Uma reportagem do jornal The Washington Post contestou as imagens disponibilizadas pelas Forças de Defesa de Israel (IDF) relativas à incursão militar terrestre contra o hospital Al-Shifa, em Gaza, no dia 15 de novembro de 2023. Na avaliação do periódico norte-americano, essas imagens estão longe de provar que o grupo da resistência palestina Hamas utilizava a instalação como um centro de operações militares.
O episódio foi um dos mais debatidos internacionalmente. A Organização Mundial da Saúde (OMS) chegou a classificar a operação militar israelense como “um banho de sangue”.
Segundo o Washington Post, as imagens oferecidas pelo exército israelense não mostraram sinal de utilização militar recente pelo Hamas nas salas ligadas aos túneis descobertos pelo IDF. Além disso, nenhum dos cinco edifícios hospitalares identificados parecia estar ligado à rede de túneis nem há evidências na documentação de que esses corredores possam ser acessados de dentro das enfermarias do hospital.
A análise Washington Post, em matéria publicada na quinta-feira (21/12), avaliou imagens de satélite e fotografias divulgadas pelas Forças de Defesa de Israel nas redes sociais para mapear os danos ao hospital.
No dia 15 de novembro, o Hospital Al-Shifa, o maior da Faixa de Gaza, foi atacado pelo Exército israelense. Segundo Israel, o Hamas usava o hospital para fins militares, o que foi negado pela organização palestina que descreveu as acusações de Israel sobre o hospital como parte de uma “campanha de mentiras”.
No mesmo dia do ataque, os militares israelenses afirmaram que realizaram uma “operação precisa e direcionada” contra o Hamas em uma área específica do complexo e que tinham matado militantes fora do complexo “antes da entrada”.
Médicos dentro das instalações e funcionários do Ministério da Saúde de Gaza disseram que as forças israelenses estavam no controle total da instalação médica. As tropas foram de sala em sala pressionando profissionais e pacientes feridos e pedindo que alguns se reunissem no pátio, não muito longe da vala comum onde os mortos eram enterrados.
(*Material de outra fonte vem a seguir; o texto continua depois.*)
(** ** Well-formedness and stored tuples across operations *)

Lemma elem_of_insert_inv {A : Type} (l : list A) (i : nat) (x y : A) :
  y ∈ <[i:=x]> l -> y = x \/ y ∈ l.
Proof.
  intros H. apply list_elem_of_lookup in H as [j Hj].
  apply list_lookup_insert_Some in Hj as [(_ & -> & _)|[_ Hj]]; [by left|].
  right. by eapply list_elem_of_lookup_2.
Qed.

Lemma zeroPage_not_live : pageLive zeroPage = false.
Proof. reflexivity. Qed.

Lemma pagesWf_extend (pages : list Page) :
  pagesWf pages -> pagesWf (pages ++ [zeroPage]).
Proof.
  intros Hwf p Hin. apply elem_of_app in Hin as [Hin|Hin]; [by apply Hwf|].
  apply list_elem_of_singleton in Hin as ->. split.
  - simpl. apply length_replicate.
  - by rewrite zeroPage_not_live.
Qed.

Lemma storedIn_extend (pages : list Page) (t : CuckooTuple) :
  storedIn pages t -> storedIn (pages ++ [zeroPage]) t.
Proof.
  intros (p & Hin & H). exists p. split; [|done].
  apply elem_of_app. by left.
Qed.

(** Replacing a block by a well-formed page in use that keeps the live
    tuples the block had. *)
Lemma pages_update (pages : list Page) (i : nat) (old new : Page) :
  pages !! i = Some old -> pagesWf pages -> page_wf new ->
  pageLive new = true ->
  (pageLive old = true ->
   forall t, t ∈ liveTuples old -> t ∈ liveTuples new) ->
  pagesWf (<[i:=new]> pages) /\
  (forall t, t ∈ liveTuples new -> storedIn (<[i:=new]> pages) t) /\
  (forall t, storedIn pages t -> storedIn (<[i:=new]> pages) t).
Proof.
  intros Hi Hwf [Hlen Hm] Hlive Hkeep.
  pose proof (lookup_lt_Some _ _ _ Hi) as Hlt.
  assert (new ∈ <[i:=new]> pages) as Hnew by (by apply list_elem_of_insert).
  split; [|split].
  - intros p Hin. apply elem_of_insert_inv in Hin as [->|Hin]; [done|].
    by apply Hwf.
  - intros t Ht. by exists new.
  - intros t (p & Hin & Hl & Ht).
    apply list_elem_of_lookup in Hin as [j Hj].
    destruct (Nat.eq_dec i j) as [<-|Hne].
    + assert (p = old) as -> by congruence. exists new. auto.
    + exists p. split; [|done]. eapply list_elem_of_lookup_2.
      by rewrite list_lookup_insert_ne.
Qed.

Lemma readPage_lookup (index : Relation) (blkno : BlockNumber) (page : Page) :
  readPage index blkno = Ok page ->
  rd_pages index !! Z.to_nat (blkno - 1) = Some page.
Proof.
  unfold readPage. destruct (blkno <? CUCKOO_HEAD_BLKNO); [done|].
  destruct (rd_pages index !! Z.to_nat (blkno - 1)); simpl; congruence.
Qed.

Lemma reinitIfUnused_live (page : Page) :
  pageLive page = true -> reinitIfUnused page = page.
Proof.
  intros H. unfold reinitIfUnused. by rewrite pageLive_unused, H.
Qed.

Lemma reinitIfUnused_unused (page : Page) :
  pageLive page = false -> reinitIfUnused page = CuckooInitPage 0.
Proof.
  intros H. unfold reinitIfUnused. by rewrite pageLive_unused, H.
Qed.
Após o episódio, os militares israelenses anunciaram em comunicado que haviam destruído o túnel nas dependências do hospital.
Abed Rahim Khatib/Flash90
Hospital Al-Shifa foi invadido sob alegações duvidosas, expondo a vida de pacientes e da equipe médica
A operação militar ocorreu semanas após Israel iniciar uma campanha acusando o Hamas de usar unidades de saúde como escudo para suas ações militares. O porta-voz da IDF, Daniel Hagari, afirmava que cinco edifícios hospitalares estavam diretamente envolvidos nas atividades militares do Hamas, que os prédios ficavam em cima dos túneis e que eram utilizados por militantes para direcionar ataques com foguetes e comandar combatentes. Ainda declarava que os túneis poderiam ser acessados de dentro das enfermarias do hospital.
Numa coletiva de imprensa em 27 de outubro, o porta-voz Hagari afirmou ter “evidências concretas” do uso militar dos hospitais pelo Hamas. Também foram divulgadas imagens aéreas e mapas, o que preocupou os profissionais de saúde que trabalhavam no edifício. Horas depois da coletiva, redes de comunicação caíram no local. “Depois disso, começaram os bombardeamentos contra os edifícios em redor de al-Shifa”, recordou o cirurgião britânico-palestino, que trabalhava no hospital naquela noite, Ghassan Abu Sitta em conversa com o Post,
Um porta-voz do exército israelense ouvido pelo jornal norte-americano disse que as IDF “publicaram provas extensas e irrefutáveis que apontam para o abuso do complexo hospitalar de Shifa pelo Hamas para fins terroristas”. Questionado se mais provas seriam disponibilizadas, o porta-voz respondeu que não: “não podemos fornecer informações adicionais”.
O jornal norte-americano também apurou as informações com funcionários do governo Joe Biden. “Antes, eu estava convencido de que [Al-Shifa] era o local onde essas operações estavam ocorrendo”, disse um funcionário do alto escalão do Congresso dos EUA, que concedeu a entrevista sob anonimato. Mas, disse ele, “eles deveriam ter mais provas neste momento.”
OMS
Três dias após o ataque ao hospital, uma equipe da OMS conseguiu chegar ao local. Segundo a equipe, médicos e pacientes imploraram para que a organização ajudasse a organizar uma passagem segura para que pudessem deixar o local.
De acordo com vídeos da OMS, no pronto-socorro, dezenas de bebês prematuros choravam. Dois deles morreram antes da chegada dos veículos de evacuação montada pela organização, que contabilizou ao menos 40 pacientes mortos no hospital, que abrigava também palestinos que fugiam do fogo cruzado e trabalhadores de entidades humanitárias.